Source material »
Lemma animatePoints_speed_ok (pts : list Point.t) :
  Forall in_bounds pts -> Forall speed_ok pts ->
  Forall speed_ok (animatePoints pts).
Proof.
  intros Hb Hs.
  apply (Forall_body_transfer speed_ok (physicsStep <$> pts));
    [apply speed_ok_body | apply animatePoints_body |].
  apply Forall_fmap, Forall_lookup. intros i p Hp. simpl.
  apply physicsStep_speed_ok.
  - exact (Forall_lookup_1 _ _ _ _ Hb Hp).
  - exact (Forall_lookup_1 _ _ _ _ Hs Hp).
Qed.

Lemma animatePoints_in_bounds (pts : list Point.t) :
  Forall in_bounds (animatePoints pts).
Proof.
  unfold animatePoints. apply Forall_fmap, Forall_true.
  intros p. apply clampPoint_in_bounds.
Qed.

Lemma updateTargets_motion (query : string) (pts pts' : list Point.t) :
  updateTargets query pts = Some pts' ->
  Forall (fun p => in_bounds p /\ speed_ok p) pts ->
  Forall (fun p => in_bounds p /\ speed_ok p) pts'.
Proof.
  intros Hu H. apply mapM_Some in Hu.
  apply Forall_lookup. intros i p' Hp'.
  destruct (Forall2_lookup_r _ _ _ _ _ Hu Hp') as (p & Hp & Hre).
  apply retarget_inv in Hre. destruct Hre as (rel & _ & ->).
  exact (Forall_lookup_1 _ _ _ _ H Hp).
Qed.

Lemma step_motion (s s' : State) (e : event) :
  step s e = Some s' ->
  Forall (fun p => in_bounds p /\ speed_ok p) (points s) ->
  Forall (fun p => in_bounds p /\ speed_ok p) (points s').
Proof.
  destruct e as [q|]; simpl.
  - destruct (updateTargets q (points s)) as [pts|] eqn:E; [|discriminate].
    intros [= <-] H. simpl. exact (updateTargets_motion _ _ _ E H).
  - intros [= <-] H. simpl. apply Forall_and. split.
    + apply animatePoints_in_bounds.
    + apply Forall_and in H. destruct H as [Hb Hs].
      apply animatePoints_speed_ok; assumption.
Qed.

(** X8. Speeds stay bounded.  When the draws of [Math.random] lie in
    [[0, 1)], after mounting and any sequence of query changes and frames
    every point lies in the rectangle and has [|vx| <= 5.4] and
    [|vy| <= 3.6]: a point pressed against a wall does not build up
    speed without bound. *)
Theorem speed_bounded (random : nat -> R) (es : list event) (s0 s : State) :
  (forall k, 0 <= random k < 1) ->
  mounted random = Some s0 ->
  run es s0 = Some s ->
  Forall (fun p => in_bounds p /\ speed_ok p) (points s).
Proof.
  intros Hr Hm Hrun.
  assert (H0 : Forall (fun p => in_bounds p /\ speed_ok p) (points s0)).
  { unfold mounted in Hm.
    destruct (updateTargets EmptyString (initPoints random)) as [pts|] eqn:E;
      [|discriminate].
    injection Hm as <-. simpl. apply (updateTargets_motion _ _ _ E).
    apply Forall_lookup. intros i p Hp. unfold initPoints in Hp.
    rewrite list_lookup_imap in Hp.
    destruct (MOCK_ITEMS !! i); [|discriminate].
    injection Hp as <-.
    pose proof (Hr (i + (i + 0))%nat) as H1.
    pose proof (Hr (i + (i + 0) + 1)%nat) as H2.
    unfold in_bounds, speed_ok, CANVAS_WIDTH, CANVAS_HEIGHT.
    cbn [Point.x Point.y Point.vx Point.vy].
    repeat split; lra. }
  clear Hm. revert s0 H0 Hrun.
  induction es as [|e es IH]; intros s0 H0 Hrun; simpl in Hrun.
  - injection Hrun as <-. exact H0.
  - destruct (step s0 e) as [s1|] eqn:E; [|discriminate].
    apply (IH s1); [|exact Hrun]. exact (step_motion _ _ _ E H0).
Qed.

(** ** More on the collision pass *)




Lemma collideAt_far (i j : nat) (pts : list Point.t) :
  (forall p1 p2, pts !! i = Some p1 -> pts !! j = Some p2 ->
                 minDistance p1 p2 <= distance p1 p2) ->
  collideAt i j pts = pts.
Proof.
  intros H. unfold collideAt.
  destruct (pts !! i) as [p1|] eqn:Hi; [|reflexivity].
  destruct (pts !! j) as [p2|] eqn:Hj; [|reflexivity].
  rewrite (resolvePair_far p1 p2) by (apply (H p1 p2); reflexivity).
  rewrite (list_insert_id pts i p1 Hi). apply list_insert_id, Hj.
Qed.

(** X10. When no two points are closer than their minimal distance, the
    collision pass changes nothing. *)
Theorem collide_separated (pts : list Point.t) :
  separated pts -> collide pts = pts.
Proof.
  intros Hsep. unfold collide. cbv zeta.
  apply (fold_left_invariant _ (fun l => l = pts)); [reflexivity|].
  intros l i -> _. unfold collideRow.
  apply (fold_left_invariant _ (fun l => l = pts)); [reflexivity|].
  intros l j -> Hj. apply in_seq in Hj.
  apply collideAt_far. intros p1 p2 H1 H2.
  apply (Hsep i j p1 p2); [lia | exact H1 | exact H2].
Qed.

Assignment »
Write out every entry above exactly as given.

Answer for this exercise »
Lemma animatePoints_speed_ok (pts : list Point.t) :
  Forall in_bounds pts -> Forall speed_ok pts ->
  Forall speed_ok (animatePoints pts).
Proof.
  intros Hb Hs.
  apply (Forall_body_transfer speed_ok (physicsStep <$> pts));
    [apply speed_ok_body | apply animatePoints_body |].
  apply Forall_fmap, Forall_lookup. intros i p Hp. simpl.
  apply physicsStep_speed_ok.
  - exact (Forall_lookup_1 _ _ _ _ Hb Hp).
  - exact (Forall_lookup_1 _ _ _ _ Hs Hp).
Qed.

Lemma animatePoints_in_bounds (pts : list Point.t) :
  Forall in_bounds (animatePoints pts).
Proof.
  unfold animatePoints. apply Forall_fmap, Forall_true.
  intros p. apply clampPoint_in_bounds.
Qed.

Lemma updateTargets_motion (query : string) (pts pts' : list Point.t) :
  updateTargets query pts = Some pts' ->
  Forall (fun p => in_bounds p /\ speed_ok p) pts ->
  Forall (fun p => in_bounds p /\ speed_ok p) pts'.
Proof.
  intros Hu H. apply mapM_Some in Hu.
  apply Forall_lookup. intros i p' Hp'.
  destruct (Forall2_lookup_r _ _ _ _ _ Hu Hp') as (p & Hp & Hre).
  apply retarget_inv in Hre. destruct Hre as (rel & _ & ->).
  exact (Forall_lookup_1 _ _ _ _ H Hp).
Qed.

Lemma step_motion (s s' : State) (e : event) :
  step s e = Some s' ->
  Forall (fun p => in_bounds p /\ speed_ok p) (points s) ->
  Forall (fun p => in_bounds p /\ speed_ok p) (points s').
Proof.
  destruct e as [q|]; simpl.
  - destruct (updateTargets q (points s)) as [pts|] eqn:E; [|discriminate].
    intros [= <-] H. simpl. exact (updateTargets_motion _ _ _ E H).
  - intros [= <-] H. simpl. apply Forall_and. split.
    + apply animatePoints_in_bounds.
    + apply Forall_and in H. destruct H as [Hb Hs].
      apply animatePoints_speed_ok; assumption.
Qed.

(** X8. Speeds stay bounded.  When the draws of [Math.random] lie in
    [[0, 1)], after mounting and any sequence of query changes and frames
    every point lies in the rectangle and has [|vx| <= 5.4] and
    [|vy| <= 3.6]: a point pressed against a wall does not build up
    speed without bound. *)
Theorem speed_bounded (random : nat -> R) (es : list event) (s0 s : State) :
  (forall k, 0 <= random k < 1) ->
  mounted random = Some s0 ->
  run es s0 = Some s ->
  Forall (fun p => in_bounds p /\ speed_ok p) (points s).
Proof.
  intros Hr Hm Hrun.
  assert (H0 : Forall (fun p => in_bounds p /\ speed_ok p) (points s0)).
  { unfold mounted in Hm.
    destruct (updateTargets EmptyString (initPoints random)) as [pts|] eqn:E;
      [|discriminate].
    injection Hm as <-. simpl. apply (updateTargets_motion _ _ _ E).
    apply Forall_lookup. intros i p Hp. unfold initPoints in Hp.
    rewrite list_lookup_imap in Hp.
    destruct (MOCK_ITEMS !! i); [|discriminate].
    injection Hp as <-.
    pose proof (Hr (i + (i + 0))%nat) as H1.
    pose proof (Hr (i + (i + 0) + 1)%nat) as H2.
    unfold in_bounds, speed_ok, CANVAS_WIDTH, CANVAS_HEIGHT.
    cbn [Point.x Point.y Point.vx Point.vy].
    repeat split; lra. }
  clear Hm. revert s0 H0 Hrun.
  induction es as [|e es IH]; intros s0 H0 Hrun; simpl in Hrun.
  - injection Hrun as <-. exact H0.
  - destruct (step s0 e) as [s1|] eqn:E; [|discriminate].
    apply (IH s1); [|exact Hrun]. exact (step_motion _ _ _ E H0).
Qed.

(** ** More on the collision pass *)




Lemma collideAt_far (i j : nat) (pts : list Point.t) :
  (forall p1 p2, pts !! i = Some p1 -> pts !! j = Some p2 ->
                 minDistance p1 p2 <= distance p1 p2) ->
  collideAt i j pts = pts.
Proof.
  intros H. unfold collideAt.
  destruct (pts !! i) as [p1|] eqn:Hi; [|reflexivity].
  destruct (pts !! j) as [p2|] eqn:Hj; [|reflexivity].
  rewrite (resolvePair_far p1 p2) by (apply (H p1 p2); reflexivity).
  rewrite (list_insert_id pts i p1 Hi). apply list_insert_id, Hj.
Qed.

(** X10. When no two points are closer than their minimal distance, the
    collision pass changes nothing. *)
Theorem collide_separated (pts : list Point.t) :
  separated pts -> collide pts = pts.
Proof.
  intros Hsep. unfold collide. cbv zeta.
  apply (fold_left_invariant _ (fun l => l = pts)); [reflexivity|].
  intros l i -> _. unfold collideRow.
  apply (fold_left_invariant _ (fun l => l = pts)); [reflexivity|].
  intros l j -> Hj. apply in_seq in Hj.
  apply collideAt_far. intros p1 p2 H1 H2.
  apply (Hsep i j p1 p2); [lia | exact H1 | exact H2].
Qed.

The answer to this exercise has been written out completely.